Copy exactly the lines from the start of the data below through the one that carries "destruct (DomUtils.getAttribute current", and only those.

[Stored data entries]
--- START ---
(** The ancestor loop only appends attribute entries. *)
Lemma walkAncestors_attributeDerived (root : DomUtils.Element)
      (current : DomUtils.Element) :
  (forall e, In e (selfAndAncestors current) ->
             In e (selfAndAncestors root)) ->
  forall allComponents seen collected,
    Forall (attributeDerived root) allComponents ->
    walkAncestors current allComponents seen = Ok collected ->
    Forall (attributeDerived root) (fst collected).
Proof.
  induction current as [current IH] using element_chain_ind.
  intros Hsub allComponents seen collected Hall Hrun.
  rewrite walkAncestors_unfold in Hrun.
  destruct (DomUtils.getAttribute current "data-component")
    as [componentAttr|err] eqn:Hattr; [|discriminate].
  cbv zeta in Hrun.
  assert (Hvisited :
            Forall (attributeDerived root)
                   (fst match truthyName componentAttr with
                        | Some attrName =>
                            if negb (seenHas seen attrName)
                            then (allComponents ++
                                    [ {| name := attrName;
                                         source := FromAttribute;
                                         sourceLocation := None;
                                         props := None;
                                         state := None |} ],
                                  attrName :: seen)%list
                            else (allComponents, seen)
                        | None => (allComponents, seen)
                        end)).
  { destruct (truthyName componentAttr) as [attrName|] eqn:Htruthy;
      [|exact Hall].
    destruct (negb (seenHas seen attrName)); [|exact Hall].
    cbn [fst]. apply Forall_app. split; [exact Hall|].
    constructor; [|constructor].
    unfold attributeDerived. cbn [source sourceLocation props state name].
    repeat split. exists current. split.
    - apply Hsub. rewrite selfAndAncestors_unfold. left. reflexivity.
    - rewrite Hattr. unfold truthyName in Htruthy.
      destruct componentAttr as [a|]; [|discriminate].
      destruct (String.eqb a ""); [discriminate|].
      injection Htruthy as <-. reflexivity. }
  destruct (DomUtils.parentElement current) as [[parent|]|err] eqn:Hparent;
    [| injection Hrun as <-; exact Hvisited | discriminate].
  eapply (IH parent eq_refl); [|exact Hvisited|exact Hrun].
  intros e He. apply Hsub. rewrite selfAndAncestors_unfold, Hparent.
  right. exact He.
Qed.

Lemma filterNoise_Forall (P : ComponentPathItem -> Prop)
      (allComponents : list ComponentPathItem) :
  Forall P allComponents -> Forall P (filterNoise allComponents).
Proof.
  intros H. unfold filterNoise.
  destruct (_ && _); [apply lastn_Forall; exact H|].
  apply Forall_forall. intros c Hc. apply filter_In in Hc as [Hc _].
  rewrite Forall_forall in H. apply H. exact Hc.
Qed.

(** C3, as the code has it.  [extractComponentPath] holds no [try] of
    its own.  It returns for every element whose ancestor reads
    ([getAttribute], [parentElement]) return and whose fibers hold prop
    and hook values that are ordinary values or Proxies with quiet traps;
    and when no fiber is attached to the element, what it returns is
    empty or made only of entries taken from [data-component]
    attributes of the element and its ancestors. *)
Theorem ownership_walk_returns_on_readable_input :
  forall (element : DomUtils.Element),
    ancestorsReadable element ->
    (forall fiber, getFiberFromElement element = Some fiber ->
                   inspectable fiber) ->
    exists path,
      extractComponentPath element = Ok path /\
      (getFiberFromElement element = None ->
       Forall (attributeDerived element) path).
Proof.
  intros element Hdom Hfiber.
  assert (Hcollect : returns (collectComponents element)).
  { unfold collectComponents. apply returns_bind.
    - destruct (getFiberFromElement element) as [fiber|];
        [apply walkFibers_returns; apply Hfiber; reflexivity
        | apply returns_Ok].
    - intros fromFibers _.
      apply returns_bind; [apply walkAncestors_returns; exact Hdom|].
      intros collected _. apply returns_Ok. }
  destruct Hcollect as [allComponents Hall].
  exists (filterNoise allComponents). split.
  - unfold extractComponentPath. rewrite Hall. reflexivity.
  - intros Hnone. apply filterNoise_Forall.
    unfold collectComponents in Hall. rewrite Hnone in Hall.
    cbn [bind fst snd] in Hall.
    apply bind_Ok_inv in Hall. destruct Hall as (collected & Hwalk & E).
    injection E as <-.
    eapply (walkAncestors_attributeDerived element element);
      [auto | constructor | exact Hwalk].
Qed.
--- END ---
* Expected answer *
(** The ancestor loop only appends attribute entries. *)
Lemma walkAncestors_attributeDerived (root : DomUtils.Element)
      (current : DomUtils.Element) :
  (forall e, In e (selfAndAncestors current) ->
             In e (selfAndAncestors root)) ->
  forall allComponents seen collected,
    Forall (attributeDerived root) allComponents ->
    walkAncestors current allComponents seen = Ok collected ->
    Forall (attributeDerived root) (fst collected).
Proof.
  induction current as [current IH] using element_chain_ind.
  intros Hsub allComponents seen collected Hall Hrun.
  rewrite walkAncestors_unfold in Hrun.
  destruct (DomUtils.getAttribute current "data-component")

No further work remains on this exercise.